Picture of Janet Marstine Ph.D. Museum Ethics Scholar and Consultant

My work explores and advances innovations in museum ethics with a particular focus on recognizing the agency of practitioners and of publics to engage with ethical issues. I argue that traditional museum ethics, as embodied by codes of practice, is a rigid approach which, in isolation, is unable to guide museums through the complex, shifting 21st-century ethical terrain.
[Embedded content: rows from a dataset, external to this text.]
(** [int(s)] on a text without blanks around it: an optional sign and decimal
    digits; anything else is a [ValueError] ([None]). *)
Definition int_of_str (s : string) : option Z :=
  match s with
  | EmptyString => None
  | String c s' =>
      if Ascii.eqb c "-" then Z.opp <$> digits_value false 0 s'
      else if Ascii.eqb c "+" then digits_value false 0 s'
      else digits_value false 0 s
  end.

(** [s.lower()] on ASCII letters. *)
Definition lower_ascii (c : ascii) : ascii :=
  let n := nat_of_ascii c in
  if Nat.leb 65 n && Nat.leb n 90 then ascii_of_nat (n + 32) else c.
Fixpoint lower (s : string) : string :=
  match s with
  | EmptyString => EmptyString
  | String c s' => String (lower_ascii c) (lower s')
  end.

(** [repr] of a list of strings, as [CalledProcessError] prints its command
    (arguments without quotes or backslashes). *)
Definition repr_str (s : string) : string := "'" +:+ s +:+ "'".
Fixpoint join (sep : string) (l : list string) : string :=
  match l with
  | [] => EmptyString
  | [x] => x
  | x :: r => x +:+ sep +:+ join sep r
  end.
Definition repr_list (l : list string) : string :=
  "[" +:+ join ", " (map repr_str l) +:+ "]".

(** Whether the argument vector [l] starts with the words [p]. *)
Fixpoint list_prefix (p l : list string) : bool :=
  match p, l with
  | [], _ => true
  | a :: p', b :: l' => String.eqb a b && list_prefix p' l'
  | _ :: _, [] => false
  end.

(** ** Exceptions, outcomes and the program monad *)

Inductive level := DEBUG | INFO | WARNING | ERROR.

(** The classes of [Exception] the script can meet.  [SystemExit] is not an
    [Exception]: it is the [Exit] outcome below. *)
Inductive exn_class :=
| Exception | ValueError | TypeError | AttributeError | KeyError | IndexError
| EOFError | ZeroDivisionError | OSError | FileNotFoundError | FileExistsError
| PermissionError.

Inductive exn :=
| CalledProcessError (cmd : list string) (returncode : Z) (stderr : string)
| ShutilError (errors : list (string * string * string))
| PyError (c : exn_class) (msg : string).

(** [str(e)]. *)
Definition str_exn (e : exn) : string :=
  match e with
  | CalledProcessError cmd rc _ =>
      "Command '" +:+ repr_list cmd +:+ "' returned non-zero exit status "
        +:+ str_int rc +:+ "."
  | ShutilError errs =>
      repr_list (map (fun '(s, d, m) => "(" +:+ join ", " (map repr_str [s; d; m]) +:+ ")") errs)
  | PyError _ msg => msg
  end.

Definition is_permission_error (e : exn) : bool :=
  match e with PyError PermissionError _ => true | _ => false end.
Definition is_file_exists_error (e : exn) : bool :=
  match e with PyError FileExistsError _ => true | _ => false end.
Definition is_value_error (e : exn) : bool :=
  match e with PyError ValueError _ => true | _ => false end.
Definition is_called_process_error (e : exn) : bool :=
  match e with CalledProcessError _ _ _ => true | _ => false end.

Inductive outcome (A : Type) :=
| Ret (a : A)
| Raise (e : exn)
| Exit (code : Z).
Arguments Ret {A} a.
Arguments Raise {A} e.
Arguments Exit {A} code.

Definition is_ret {A} (o : outcome A) : bool :=
  match o with Ret _ => true | _ => false end.

(** The result of a library call that may raise. *)
Inductive res (A : Type) :=
| Ok (a : A)
| Err (e : exn).
Arguments Ok {A} a.
Arguments Err {A} e.

(** [subprocess.CompletedProcess]. *)
Record completed := Completed {
  returncode : Z;
  cp_stdout : string;
  cp_stderr : string
}.

(** What [subprocess.run] finds: the program ran to its end, or it could not
    be started, which raises an [OSError] of some class and never a
    [CalledProcessError]. *)
Inductive launched :=
| Started (c : completed)
| NotStarted (c : exn_class) (msg : string).

(** ** The host interface: every library call of the script *)

Class Host (OS : Type) := {
  (** running [argv] with an optional standard input *)
  spawn : list string -> option string -> OS -> launched * OS;
  os_path_isfile : string -> OS -> bool;
  os_path_exists : string -> OS -> bool;
  os_path_ismount : string -> OS -> bool;
  os_path_expanduser : string -> OS -> string;
  (** the entries of a directory, as [Path.iterdir] lists them *)
  path_iterdir : string -> OS -> res (list string);
  shutil_rmtree : string -> OS -> res unit * OS;
  os_makedirs : string -> OS -> res unit * OS;
  shutil_copytree : string -> string -> OS -> res unit * OS;
  urlretrieve : string -> string -> OS -> res unit * OS;
  os_chmod : string -> OS -> res unit * OS;
  (** [TemporaryDirectory()] and its [cleanup()] *)
  mkdtemp : OS -> res string * OS;
  tempdir_cleanup : string -> OS -> res unit * OS;
  (** [open(p).read()], [open(p, "w").write(s)], [os.remove] *)
  read_text : string -> OS -> res string;
  write_text : string -> string -> OS -> res unit * OS;
  os_remove : string -> OS -> res unit * OS;
  getuser : OS -> res string;
  os_cpu_count : OS -> Z;
  (** [f_frsize] and [f_bavail] of [os.statvfs] *)
  os_statvfs : string -> OS -> res (Z * Z);
  (** [traceback.format_exc()] while [e] is being handled *)
  format_exc : exn -> string;
  (** [str(Path(p))] *)
  pathstr : string -> string;
  (** [os.path.basename(urlsplit(url).path)] *)
  url_basename : string -> string
}.

(** The six [TemporaryDirectory] objects of [self], by name. *)
Record tempdirs := TempDirs {
  temp_dir : string;
  wimtemp_dir : string;
  drivers_dir : string;
  windows_dir : string;
  virtio_mount_dir : string;
  windows_mount_dir : string
}.

Section Program.
Context {OS : Type} {HOST : Host OS}.

Record world := World {
  host : OS;
  stdin : list string;                       (* the lines [input()] will read *)
  stdout : list string;                      (* what [print] wrote *)
  logs : list (level * string);              (* the calls of [logging] *)
  trace : list (list string * option Z);     (* commands run, with exit status *)
  self_dirs : tempdirs;                      (* the attributes of [self] *)
  mounted_isos : list string                 (* the local list of [create_custom_iso] *)
}.

Definition M (A : Type) : Type := world -> outcome A * world.

Definition ret {A} (a : A) : M A := fun w => (Ret a, w).
Definition bind {A B} (m : M A) (k : A -> M B) : M B :=
  fun w => match m w with
           | (Ret a, w') => k a w'
           | (Raise e, w') => (Raise e, w')
           | (Exit c, w') => (Exit c, w')
           end.
Definition raise {A} (e : exn) : M A := fun w => (Raise e, w).
(** [sys.exit(code)]. *)
Definition sys_exit {A} (code : Z) : M A := fun w => (Exit code, w).

#[global] Instance M_ret : MRet M := @ret.
#[global] Instance M_bind : MBind M := fun A B k m => bind m k.

(** [try: m  except <classes>: h]: [h e] is [None] when no clause matches [e].
    [SystemExit] is not an [Exception] and passes through. *)
Definition try_except {A} (m : M A) (h : exn -> option (M A)) : M A :=
  fun w => match m w with
           | (Raise e, w') => match h e with
                              | Some k => k w'
                              | None => (Raise e, w')
                              end
           | r => r
           end.

(** [try: m  finally: f]: [f] runs on every outcome of [m]; when [f] itself
    raises or exits, that replaces the outcome of [m]. *)
Definition try_finally {A} (m : M A) (f : M unit) : M A :=
  fun w => match m w with
           | (o, w') => match f w' with
                        | (Ret _, w'') => (o, w'')
                        | (Raise e, w'') => (Raise e, w'')
                        | (Exit c, w'') => (Exit c, w'')
                        end
           end.

(** [except Exception as e: h e]. *)
Definition except_Exception {A} (m : M A) (h : exn -> M A) : M A :=
  try_except m (fun e => Some (h e)).

Definition set_host (h : OS) (w : world) : world :=
  World h (stdin w) (stdout w) (logs w) (trace w) (self_dirs w) (mounted_isos w).
Definition set_stdin (l : list string) (w : world) : world :=
  World (host w) l (stdout w) (logs w) (trace w) (self_dirs w) (mounted_isos w).
Definition add_stdout (s : string) (w : world) : world :=
  World (host w) (stdin w) (stdout w ++ [s]) (logs w) (trace w) (self_dirs w) (mounted_isos w).
Definition add_log (l : level) (msg : string) (w : world) : world :=
  World (host w) (stdin w) (stdout w) (logs w ++ [(l, msg)]) (trace w) (self_dirs w)
        (mounted_isos w).
Definition add_trace (cmd : list string) (rc : option Z) (w : world) : world :=
  World (host w) (stdin w) (stdout w) (logs w) (trace w ++ [(cmd, rc)]) (self_dirs w)
        (mounted_isos w).
Definition set_dirs (d : tempdirs) (w : world) : world :=
  World (host w) (stdin w) (stdout w) (logs w) (trace w) d (mounted_isos w).
Definition set_mounted_isos (l : list string) (w : world) : world :=
  World (host w) (stdin w) (stdout w) (logs w) (trace w) (self_dirs w) l.

(** [logging.log(level, message)], [logging.error(message)]. *)
Definition log (l : level) (msg : string) : M unit := fun w => (Ret tt, add_log l msg w).

(** [print(s)]. *)
Definition print (s : string) : M unit := fun w => (Ret tt, add_stdout s w).

(** [input(prompt)]: the next line of standard input, [EOFError] at its end. *)
Definition input (prompt : string) : M string :=
  fun w => match stdin w with
           | l :: rest => (Ret l, set_stdin rest (add_stdout prompt w))
           | [] => (Raise (PyError EOFError "EOF when reading a line"), add_stdout prompt w)
           end.

(** A library call that reads the host. *)
Definition ask {A} (f : OS -> A) : M A := fun w => (Ret (f (host w)), w).
(** A library call that may raise and does not change the host. *)
Definition ask_res {A} (f : OS -> res A) : M A :=
  fun w => match f (host w) with
           | Ok a => (Ret a, w)
           | Err e => (Raise e, w)
           end.
(** A library call that may raise and may change the host. *)
Definition call {A} (f : OS -> res A * OS) : M A :=
  fun w => match f (host w) with
           | (Ok a, h) => (Ret a, set_host h w)
           | (Err e, h) => (Raise e, set_host h w)
           end.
I posit that ethics undergirds all areas of museum work including how and whose cultures are valued, the balance between preservation and public access and the role of both the state and public opinion in these activities.

I redefine museum ethics as both a discourse and a practice emerging from convergences among case studies, values/ principles and living, breathing ethics codes. At a time when culture wars and Covid-19 have put the future of museums in many parts of the world in jeopardy, this research introduces to museums new dynamic concepts of ethics responsive to the concerns of civil society.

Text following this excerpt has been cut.